This round of encouraging stock market growth, driving consumption, and boosting financial morale may only be superficial work. The deeper work is to reduce debt.

This is something that both Dongda and Xida have to face. After several years of economic competition, a large amount of internal debt has been generated that cannot be digested, which will lead to economic stagnation and financial difficulties.

So, what can the rise of the stock market bring? In the end, it can help state-owned enterprises and local governments resolve the huge debt system accumulated in recent years.

Therefore, based on this inference, I believe that this round of stock market cycle can be divided into three stages:

1. The stock market surges and continues to rise. Foreign capital waits and sees or a small amount of foreign capital enters the market. The core of the performance is that the daily trading volume is maintained at 1-3 trillion.

2. Retail investors rush into the market, foreign capital slowly enters the market, the national team takes over the market, and state-owned and local enterprises begin to issue additional stocks to cash in on debt. The core of the performance is that these actions may be reported in key media, and the daily trading volume is maintained at 1-2 trillion transactions.

3. Institutions have left the market, state-owned and local enterprises have completed share issuance and cashing out debts, the stock market has entered a downward trend, and retail investors have gradually been trapped. As for the future market, it depends on the support of later economic data.

Therefore, based on the situation before the holiday and the expectations after the holiday, I judge that we are still in the early stage of the first stage.

According to the latest data disclosed by the highest agency, the statutory debt balance of Dongda local government is 41 trillion yuan, excluding municipal investment bonds. If municipal investment bonds are matched with local debts at a 1:1 ratio, then the current total amount of local debt should be around 80-85 trillion yuan.

According to this logic, if we want to complete the debt conversion of 80 trillion yuan of local government debt, we need to increase the stock market to about 1.2 times the GDP. Currently, the expected GDP of Southeast University in 2024 is about 130 trillion yuan. In other words, the current stock market needs to be pulled up from the current 90 trillion yuan to about 155 trillion yuan.

Many people may ask, is the only purpose of boosting the stock market to pay off debts?

In fact, it is not. Debt reduction is just basic work. If it goes smoothly, it can change the economy, boost the economy, and stabilize the bull market stage of the stock market in the long term, which is also a good thing.

But the core issue is, if we turn the valuation of the stock market into value, the current stage is the stage of flooding the stock market. There is too much water, but more fish are needed in the future, so the current rise is unreasonable and can be regarded as a valuation increase.

Two things to note: whether to use this as a signal to exit the market is up to you to decide.

1. Data on additional issuance of local enterprises. If the data on additional issuance of local enterprises turns from a peak to a decline, it means that debt repayment is coming to an end and we need to pay attention to risks.

2. Closely observe the attitude of the top leaders towards OTC leverage. Once the market is overheated, the enthusiasm of retail investors will inevitably drive OTC leverage crazy, especially in a loose economic environment. Excessive leverage will naturally increase the original risk of the market and will also divert water. Once this happens, the top leaders will definitely take certain containment actions.

Once we start to crack down on this type of over-the-counter leverage, it means that the risk has reached an unbearable level. We must pay attention to this point because once leverage is cracked down on, many large capitals and institutions may begin to withdraw in stages.

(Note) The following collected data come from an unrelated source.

Lemma ps_insert_full t live d : ps_inv t live [] ->
  muggle_pointer_slot_insert debug t d = Some (MUGGLE_ERR_MEM_ALLOC, None, t).
Proof using Hk.
  intros Hi; unfold muggle_pointer_slot_insert; destruct (pi_pp _ _ _ Hi) as (pp & -> & Hl & Hv & _).
  cbn [mbind option_bind]; rewrite (pi_cap _ _ _ Hi), !ring_idx_mod by lia.
  destruct (Hv (alloc_index t mod 2 ^ k)) as (i & Hr & ->); [apply Z.mod_pos_bound; lia|]; cbn [mbind option_bind].
  destruct (ps_item _ _ _ i Hi Hr) as [x Hx]; rewrite Hx; cbn [mbind option_bind].
  apply (ps_range _ _ _ _ Hi) in Hr as [Hin|Hin]; [|set_solver].
  destruct (ps_live_split _ _ Hin) as (d0 & l1 & l2 & ->).
  destruct (pi_live _ _ _ Hi i d0) as [Hu _]; [set_solver|].
  unfold pused in Hu; rewrite Hx in Hu; cbn in Hu; injection Hu as ->; cbn [Z.eqb Pos.eqb].
  pose proof (pi_ring _ _ _ Hi) as Hr; cbn [length] in Hr; rewrite Z.add_0_r in Hr.
  unfold MUGGLE_ASSERT; by rewrite Hr, Z.eqb_refl, andb_false_r.
Qed.
Definition tp_set_alloc p x := TP (tp_data p) (tp_heads p) (tp_ptrs p) (tp_capacity p) (tp_block_size p) x (tp_cached_free_pos p) (tp_free_idx p) (tp_free_spinlock p).
Definition tp_set_cached p x := TP (tp_data p) (tp_heads p) (tp_ptrs p) (tp_capacity p) (tp_block_size p) (tp_alloc_idx p) x (tp_free_idx p) (tp_free_spinlock p).
Definition tp_set_free p x := TP (tp_data p) (tp_heads p) (tp_ptrs p) (tp_capacity p) (tp_block_size p) (tp_alloc_idx p) (tp_cached_free_pos p) x (tp_free_spinlock p).
Definition tp_set_lock p x := TP (tp_data p) (tp_heads p) (tp_ptrs p) (tp_capacity p) (tp_block_size p) (tp_alloc_idx p) (tp_cached_free_pos p) (tp_free_idx p) x.
Definition tp_set_ptrs p x := TP (tp_data p) (tp_heads p) x (tp_capacity p) (tp_block_size p) (tp_alloc_idx p) (tp_cached_free_pos p) (tp_free_idx p) (tp_free_spinlock p).

(** Where a thread is inside [alloc] or [free], with its local variables. *)
Inductive ts_pc :=
| AStart | ALoop (expected : Z) | AReload (expected alloc_pos : Z) | AStore (expected alloc_pos loaded : Z)
| ATest (expected alloc_pos : Z) | AData (expected alloc_pos : Z) | ACas (expected alloc_pos data : Z)
| FLock (block : Z) | FWrite (block : Z) | FAdvance (block : Z) | FUnlock
| ADone (data : option Z) | FDone.

(** [weak]: the compare-and-exchange fails without a cause. *)
Definition muggle_ts_memory_pool_alloc_step p (weak : bool) (c : ts_pc) : option (muggle_ts_memory_pool * ts_pc) :=
  match c with
  | AStart => Some (p, ALoop (tp_alloc_idx p))
  | ALoop expected =>
      let alloc_pos := MUGGLE_IDX_IN_POW_OF_2_RING (u32 (expected + 1)) (tp_capacity p) in
      Some (p, if alloc_pos =? tp_cached_free_pos p then AReload expected alloc_pos else AData expected alloc_pos)
  | AReload expected alloc_pos => Some (p, AStore expected alloc_pos (tp_free_idx p))
  | AStore expected alloc_pos loaded => Some (tp_set_cached p loaded, ATest expected alloc_pos)
  | ATest expected alloc_pos =>
      Some (p, if alloc_pos =? tp_cached_free_pos p then ADone None else AData expected alloc_pos)
  | AData expected alloc_pos => b ← rd (tp_ptrs p) expected; Some (p, ACas expected alloc_pos (b + sizeof_ts_head))
  | ACas expected alloc_pos data =>
      Some (if (tp_alloc_idx p =? expected) && negb weak then (tp_set_alloc p alloc_pos, ADone (Some data))
            else (p, ALoop (tp_alloc_idx p)))
  | _ => None
  end.

Definition muggle_ts_memory_pool_free_step p (c : ts_pc) : option (muggle_ts_memory_pool * ts_pc) :=
  match c with
  | FLock block => Some (if tp_free_spinlock p then (p, FLock block) else (tp_set_lock p true, FWrite block))
  | FWrite block => l ← wr (tp_ptrs p) (tp_free_idx p) block; Some (tp_set_ptrs p l, FAdvance block)
  | FAdvance block =>
      let free_pos := MUGGLE_IDX_IN_POW_OF_2_RING (u32 (tp_free_idx p + 1)) (tp_capacity p) in
      Some (tp_set_free p free_pos, FUnlock)
  | FUnlock => Some (tp_set_lock p false, FDone)
  | _ => None
  end.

Back to the cryptocurrency circle, here are three major US economic events that may affect the cryptocurrency market this week that need attention!

Consumer Price Index (CPI)

The highlight of this week's U.S. economic data will be the release of the Bureau of Labor Statistics (BLS) on Thursday, October 10.

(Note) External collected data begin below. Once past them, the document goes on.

Definition fill (f : frame) (t : tree) : tree :=
  match f with FL a b k v r => T a b k v t r | FR a b k v l => T a b k v l t end.

Fixpoint plug (c : ctx) (t : tree) : tree :=
  match c with [] => t | f :: c => plug c (fill f t) end.

Fixpoint caddrs (c : ctx) : list Z :=
  match c with [] => [] | f :: c => faddr f :: addrs (fsib f) ++ caddrs c end.

(** The entries before and after the position. *)
Fixpoint before (c : ctx) : list (Z * Z) :=
  match c with
  | [] => []
  | FL _ _ _ _ _ :: c => before c
  | FR _ _ k v l :: c => before c ++ inorder l ++ [(k, v)]
  end.
Fixpoint after (c : ctx) : list (Z * Z) :=
  match c with
  | [] => []
  | FL _ _ k v r :: c => (k, v) :: inorder r ++ after c
  | FR _ _ _ _ _ :: c => after c
  end.

(** The root pointer of the whole tree, when the subtree is at [p]. *)
Fixpoint croot (c : ctx) (p : Z) : Z := match c with [] => p | f :: c => croot c (faddr f) end.

(** [plug c t] is balanced when [t] is and has height [h]. *)
Fixpoint cavl (c : ctx) (h : Z) : Prop :=
  match c with
  | [] => True
  | f :: c =>
      let d := match f with FL _ _ _ _ r => height r - h | FR _ _ _ _ l => h - height l end in
      fbal f = d /\ -1 <= d <= 1 /\ avl (fsib f) /\ cavl c (1 + Z.max h (height (fsib f)))
  end.

Lemma plug_app c1 c2 t : plug (c1 ++ c2) t = plug c2 (plug c1 t).
Proof. revert t; induction c1 as [|f c1 IH]; intros t; simpl; auto. Qed.

Lemma fill_addrs f t : addrs (fill f t) ≡ₚ faddr f :: addrs (fsib f) ++ addrs t.
Proof. destruct f; simpl; [|done]; by rewrite (Permutation_app_comm (addrs t)). Qed.
Lemma ok_invariant t l owned : pool_avl_ok debug cmp t l owned -> tree_invariant cmp t.
Proof.
  intros (s & Hat & Havl & Hi & Ho & _); pose proof (z_dom _ _ _ Hat) as Hd; simpl in Hd; rewrite app_nil_r in Hd.
  assert (NULL ∉ addrs s) as Hnn by (pose proof (z_null _ _ _ Hat); set_solver).
  split.
  { rewrite (avl_ok_root _ _ Hat), (rt_null s) by done; split.
    - intros H0; rewrite H0, dom_empty_L in Hd; destruct s; [done|]; simpl in Hd; set_solver.
    - intros ->; by apply dom_empty_inv_L. }
  intros a n Hn; assert (a ∈ addrs s) as Hin.
  { assert (a ∈ dom (avl_nodes t)) as H by (apply elem_of_dom; by eexists); rewrite Hd in H; set_solver. }
  destruct (node_position s a Hin) as (c & b & k & v & x & y & ->); rewrite <- at_pos_plug in Hat.
  destruct (at_pos_node _ _ _ _ _ _ _ _ Hat) as (Hn' & _ & _); unfold nget in Hn'; rewrite Hn in Hn'; injection Hn' as ->.
  apply plug_avl in Havl as [(Hb & Hb1 & _) _]; pose proof Hat as [(_ & Hx & Hy) Hc Hroot _ Hn0 _].
  rewrite <- Hi, plug_inorder in Ho; cbn [inorder] in Ho; rewrite <- !app_assoc in Ho; simpl in Ho.
  rewrite app_assoc in Ho; apply (ordered_around cmp) in Ho as (_ & _ & Hbl & Hab); simpl in Hbl, Hab, Hn0.
  unfold below, above in *; rewrite Forall_forall in Hbl, Hab.
  unfold node_ok, child_ok; cbn [balance_of left_of right_of parent_of key_of]; split_and!; [lia|lia|..].
  - destruct (child_rep _ _ _ Hx) as [|(n & H1 & H2 & H3)]; [set_solver|by left|right; exists n].
    split; [done|]; split; [done|]; apply cmp_flip; specialize (Hbl _ ltac:(apply elem_of_app; right; exact H3)).
    simpl in Hbl; lia.
  - destruct (child_rep _ _ _ Hy) as [|(n & H1 & H2 & H3)]; [set_solver|by left|right; exists n].
    split; [done|]; split; [done|]; by specialize (Hab _ ltac:(apply elem_of_app; left; exact H3)).
  - rewrite (caddr_null _ _ _ Hat); destruct c as [|[f1 f2 f3 f4 f5|f1 f2 f3 f4 f5] c]; [done|..];
      simpl in Hc |- *; destruct Hc as (H1 & _); eexists; (split; [exact H1|]); by auto.
Qed.
End Invariant.
Lemma erase_hkey_spec t p n kf : hget t p = Some n ->
  exists t' k, erase_hkey t p kf = Some (hfreed_key kf (hkey n), t') /\
    updated t t' p (HN (hprev n) (hnext n) k (hvalue n)).
Proof.
  intros H; unfold erase_hkey, hfreed_key; rewrite H; cbn [mbind option_bind].
  destruct (hkey n =? NULL); [exists t, (hkey n); split; [done|]; apply updated_refl; by destruct n|].
  destruct (set_hkey_spec t p n NULL H) as (t' & -> & U); exists t', NULL; split; [by destruct kf|done].
Qed.

Lemma erase_hvalue_spec t p n vf : hget t p = Some n ->
  exists t' v, erase_hvalue t p vf = Some (hfreed_value vf (hvalue n), t') /\
    updated t t' p (HN (hprev n) (hnext n) (hkey n) v).
Proof.
  intros H; unfold erase_hvalue, hfreed_value; rewrite H; cbn [mbind option_bind].
  destruct (hvalue n =? NULL); [exists t, (hvalue n); split; [done|]; apply updated_refl; by destruct n|].
  destruct (set_hvalue_spec t p n NULL H) as (t' & -> & U); exists t', NULL; split; [by destruct vf|done].
Qed.

(** The assignments of [remove], and the node freed. *)
Lemma remove_steps t a n p pn zs s kf vf :
  hget t (HNode a) = Some n -> hprev n = p -> hnext n = node_ptr zs ->
  hget t p = Some pn -> p <> HNode a -> p <> node_ptr zs -> HNode a <> node_ptr zs ->
  (forall b, HNode b = node_ptr zs -> is_Some (ht_nodes t !! b)) -> free (ht_pool t) a = Some s ->
  exists t', muggle_hash_table_remove free t (HNode a) kf vf
      = Some (hfreed_key kf (hkey n) ++ hfreed_value vf (hvalue n), t') /\
    hget t' p = Some (HN (hprev pn) (node_ptr zs) (hkey pn) (hvalue pn)) /\
    (forall b m, HNode b = node_ptr zs -> hget t (HNode b) = Some m ->
       hget t' (HNode b) = Some (HN p (hnext m) (hkey m) (hvalue m))) /\
    (forall q, q <> p -> q <> node_ptr zs -> q <> HNode a -> hget t' q = hget t q) /\
    table_size t' = table_size t /\ ht_hash t' = ht_hash t /\ ht_pool t' = s /\
    dom (ht_nodes t') = dom (ht_nodes t) ∖ {[a]}.
Proof.
  intros En Pn Nn Ep Hpa Hpz Haz Hb Hf; unfold muggle_hash_table_remove.
  destruct (erase_hkey_spec t (HNode a) n kf En) as (t1 & k & -> & G1 & S1); cbn [mbind option_bind].
  destruct (erase_hvalue_spec t1 (HNode a) (HN p (node_ptr zs) k (hvalue n)) vf) as (t2 & v & -> & G2 & S2).
  { by rewrite G1, decide_True, Pn, Nn. }
  cbn [mbind option_bind hvalue]; rewrite G2, decide_True by done; cbn [mbind option_bind hprev hnext].
  rewrite decide_False by (intros ->; done).
  destruct (set_hnext_spec t2 p pn (node_ptr zs)) as (t3 & -> & G3 & S3); [by rewrite G2, G1, !decide_False|].
  cbn [mbind option_bind].
  assert (forall q, q <> p -> q <> HNode a -> hget t3 q = hget t q) as Hq3
    by (intros q H1 H2; by rewrite G3, G2, G1, !decide_False).
  assert (exists t4, (if decide (node_ptr zs = HNull) then Some t3 else set_hprev t3 (node_ptr zs) p) = Some t4 /\
    hsame t3 t4 /\ (forall b m, HNode b = node_ptr zs -> hget t (HNode b) = Some m ->
       hget t4 (HNode b) = Some (HN p (hnext m) (hkey m) (hvalue m))) /\
    forall q, q <> node_ptr zs -> hget t4 q = hget t3 q) as (t4 & -> & S4 & B4 & Q4).
  { destruct zs as [|b zs]; cbn [node_ptr] in *; [exists t3; by repeat split|].
    rewrite decide_False by done; destruct (Hb b eq_refl) as [nb Enb].
    assert (hget t3 (HNode b) = Some nb) as E3 by (rewrite Hq3; [done|by apply not_eq_sym|congruence]).
    destruct (set_hprev_spec t3 (HNode b) nb p E3) as (t4 & -> & G4 & S4).
    exists t4; split; [done|]; split; [done|]; split.
    - intros c m [= ->] Em; rewrite G4, decide_True by done; change (hget t (HNode b) = Some nb) in Enb; congruence.
    - intros q Hq; by rewrite G4, decide_False. }
  assert (hsame t t4) as S04 by (repeat (eapply hsame_trans; [eassumption|]); done).
  destruct S04 as (T1 & T2 & T3 & T4); cbn [mbind option_bind free_chain_node]; rewrite T3, Hf; cbn [mbind option_bind].
  set (t5 := HT _ _ _ _ _); exists t5; split; [done|].
  assert (forall q, q <> HNode a -> hget t5 q = hget t4 q) as Q5.
  { intros [|j|b] Hq; simpl; [done|done|]; apply lookup_delete_ne; congruence. }
  split; [by rewrite Q5, Q4, G3, decide_True|].
  split; [intros b m Eb Em; rewrite Q5 by congruence; by apply B4|].
  split; [intros q H1 H2 H3; rewrite Q5, Q4 by done; by apply Hq3|].
  split; [done|]; split; [done|]; split; [done|]; simpl; by rewrite dom_delete_L, T4.
Qed.
End Steps.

Consumer Price Index (CPI) data for September.

Economists expect overall inflation to rise 0.1% in September. If the data released on Thursday is better than expected, it would indicate that inflation may pick up again in the coming months. This could limit how quickly the Federal Reserve can further reduce its policy rate and, more importantly, reduce the likelihood of further gains for Bitcoin.

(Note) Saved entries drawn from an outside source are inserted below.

(* ===== verification/Trie.v ===== *)
(** * The trie: [dsaa/trie.c]

    Nodes with an array of 256 children and a data pointer; the root is part
    of the trie, the others come from a memory pool or from [malloc].  A key
    is the list of the values [(int)( *p)] of its characters, without the
    terminating zero: the characters index the children, so that a negative
    one (a byte above 127, where [char] is signed) leaves the array. *)
From S2P Require Import Prelude Utils MemoryPool Nodes.

Inductive tptr := TNull | TRoot | TNode (a : Z).

#[global] Instance tptr_eq_dec : EqDecision tptr.
Proof. solve_decision. Defined.

Record muggle_trie_node := TRN { tn_children : list tptr; tn_data : Z }.

(** [tr_nodes] is the memory of the nodes that are allocated and not freed. *)
Record muggle_trie (S : Type) := TR { tr_root : muggle_trie_node; tr_pool : S; tr_nodes : gmap Z muggle_trie_node }.
Arguments TR {S}. Arguments tr_root {S}. Arguments tr_pool {S}. Arguments tr_nodes {S}.

Definition MUGGLE_TRIE_CHILDREN_SIZE : Z := 256.

(** [memset(node, 0, sizeof( *node))]. *)
Definition zero_node : muggle_trie_node := TRN (replicate (Z.to_nat MUGGLE_TRIE_CHILDREN_SIZE) TNull) NULL.

Section Operations.
Context {S A : Type} (alloc : S -> A -> option (Z * S)) (free : S -> Z -> option S).
Abbreviation trie := (muggle_trie S).
Implicit Types t : trie.

Definition tget t (p : tptr) : option muggle_trie_node :=
  match p with TNull => None | TRoot => Some (tr_root t) | TNode a => tr_nodes t !! a end.

Definition tput t (p : tptr) (n : muggle_trie_node) : option trie :=
  match p with
  | TNull => None
  | TRoot => Some (TR n (tr_pool t) (tr_nodes t))
  | TNode a => _ ← tr_nodes t !! a; Some (TR (tr_root t) (tr_pool t) (<[a := n]> (tr_nodes t)))
  end.

Definition set_child t (p : tptr) (c : Z) (x : tptr) : option trie :=
  n ← tget t p; ch ← wr (tn_children n) c x; tput t p (TRN ch (tn_data n)).
Definition set_tdata t (p : tptr) (x : Z) : option trie :=
  n ← tget t p; tput t p (TRN (tn_children n) x).

Definition muggle_trie_allocate_node t (a : A) : option (tptr * trie) :=
  '(r, s) ← alloc (tr_pool t) a;
  if r =? NULL then Some (TNull, TR (tr_root t) s (tr_nodes t))
  else Some (TNode r, TR (tr_root t) s (<[r := zero_node]> (tr_nodes t))).

(** The end of [erase_node]: the node goes back to where it came from. *)
Definition free_node t (p : tptr) : option trie :=
  match p with
  | TNode a => s ← free (tr_pool t) a; Some (TR (tr_root t) s (delete a (tr_nodes t)))
  | _ => None
  end.

(** [ff] tells whether [func_free] is given; the result lists what it frees.
    The data is erased within the loop, after the first child. *)
Fixpoint muggle_trie_erase_node (fuel : nat) t (node : tptr) (ff : bool) : option (list Z * trie) :=
  match fuel with
  | O => None
  | Datatypes.S fuel =>
      '(tr, t) ← for_up (fun i '(tr, t) =>
        n ← tget t node;
        child ← rd (tn_children n) i;
        '(tr', t) ← (if decide (child = TNull) then Some ([], t) else muggle_trie_erase_node fuel t child ff);
        n ← tget t node;
        if tn_data n =? NULL then Some (tr ++ tr', t)
        else
          t ← set_tdata t node NULL;
          Some (tr ++ tr' ++ (if ff then [tn_data n] else []), t))
        (Z.to_nat MUGGLE_TRIE_CHILDREN_SIZE) 0 ([], t);
      t ← free_node t node;
      Some (tr, t)
  end.

(** The loop of [find] over the characters. *)
Fixpoint find_loop t (node : tptr) (p : list Z) : option tptr :=
  match p with
  | [] => Some node
  | c :: p =>
      n ← tget t node;
      node ← rd (tn_children n) c;
      if decide (node = TNull) then Some TNull else find_loop t node p
  end.

Definition muggle_trie_find t (key : list Z) : option tptr :=
  match key with
  | [] => n ← tget t TRoot; rd (tn_children n) 0
  | _ => find_loop t TRoot key
  end.

(** The loop of [insert]; [ans] are the answers to its allocations. *)
Fixpoint insert_loop t (node child : tptr) (p : list Z) (ans : list A) : option (bool * tptr * trie) :=
  match p with
  | [] => Some (true, child, t)
  | c :: p =>
      n ← tget t node;
      child ← rd (tn_children n) c;
      if decide (child = TNull) then
        match ans with
        | [] => None
        | a :: ans =>
            '(child, t) ← muggle_trie_allocate_node t a;
            if decide (child = TNull) then Some (false, TNull, t)
            else t ← set_child t node c child; insert_loop t child child p ans
        end
      else insert_loop t child child p ans
  end.

Definition muggle_trie_insert t (key : list Z) (value : Z) (ans : list A) : option (tptr * trie) :=
  match key with
  | [] =>
      n ← tget t TRoot;
      child ← rd (tn_children n) 0;
      if decide (child = TNull) then
        match ans with
        | [] => None
        | a :: _ =>
            '(child, t) ← muggle_trie_allocate_node t a;
            if decide (child = TNull) then Some (TNull, t)
            else
              t ← set_tdata t child value;
              t ← set_child t TRoot 0 child;
              Some (child, t)
        end
      else t ← set_tdata t child value; Some (child, t)
  | _ =>
      '(ok, child, t) ← insert_loop t TRoot TNull key ans;
      if negb ok then Some (TNull, t)
      else if decide (child = TNull) then Some (child, t)
      else t ← set_tdata t child value; Some (child, t)
  end.

Definition muggle_trie_remove t (key : list Z) (ff : bool) : option (bool * list Z * trie) :=
  node ← muggle_trie_find t key;
  if decide (node = TNull) then Some (false, [], t)
  else
    n ← tget t node;
    t ← set_tdata t node NULL;
    Some (true, if ff then [tn_data n] else [], t).

(** The loop of [destroy] over the children of the root. *)
Definition muggle_trie_clear t (ff : bool) : option (list Z * trie) :=
  for_up (fun i '(tr, t) =>
    n ← tget t TRoot;
    child ← rd (tn_children n) i;
    if decide (child = TNull) then Some (tr, t)
    else
      '(tr', t) ← muggle_trie_erase_node (Datatypes.S (size (tr_nodes t))) t child ff;
      Some (tr ++ tr', t))
    (Z.to_nat MUGGLE_TRIE_CHILDREN_SIZE) 0 ([], t).
End Operations.

(** [sizeof(muggle_trie_node_t)] on a 64-bit host. *)
Definition sizeof_trie_node : Z := 2056.

(** [p] tells whether the [malloc] of the pool succeeds. *)
Definition muggle_trie_init (capacity : Z) (p : bool) (a : mem_answers)
  : option (bool * muggle_trie (option muggle_memory_pool)) :=
  if capacity >? 0 then
    if negb (MUGGLE_DS_CAP_IS_VALID capacity) then Some (false, TR zero_node None ∅)
    else if negb p then Some (false, TR zero_node None ∅)
    else
      '(ok, q) ← muggle_memory_pool_init a (u32 capacity) sizeof_trie_node;
      Some (ok, TR zero_node (Some q) ∅)
  else Some (true, TR zero_node None ∅).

Producer Price Index (PPI)

The Bureau of Labor Statistics will also release the core producer price index (PPI) for September this week. This data determines price increases at the producer level. Its impact on financial markets comes from the fact that it measures inflation at the wholesale level.

A rise in the PPI indicates rising production costs, which could lead to higher costs for the energy and hardware needed to mine and process cryptocurrencies. Therefore, Friday’s rise in the core PPI could have a negative impact on Bitcoin and cryptocurrencies.

Third quarter earnings

As an additional surprise to U.S. economic data, the third-quarter corporate earnings season kicks off this week. Large financial companies such as JPMorgan Chase (JPM), Wells Fargo (WFC), and BlackRock (BLK) will report on Friday, which could also move the market.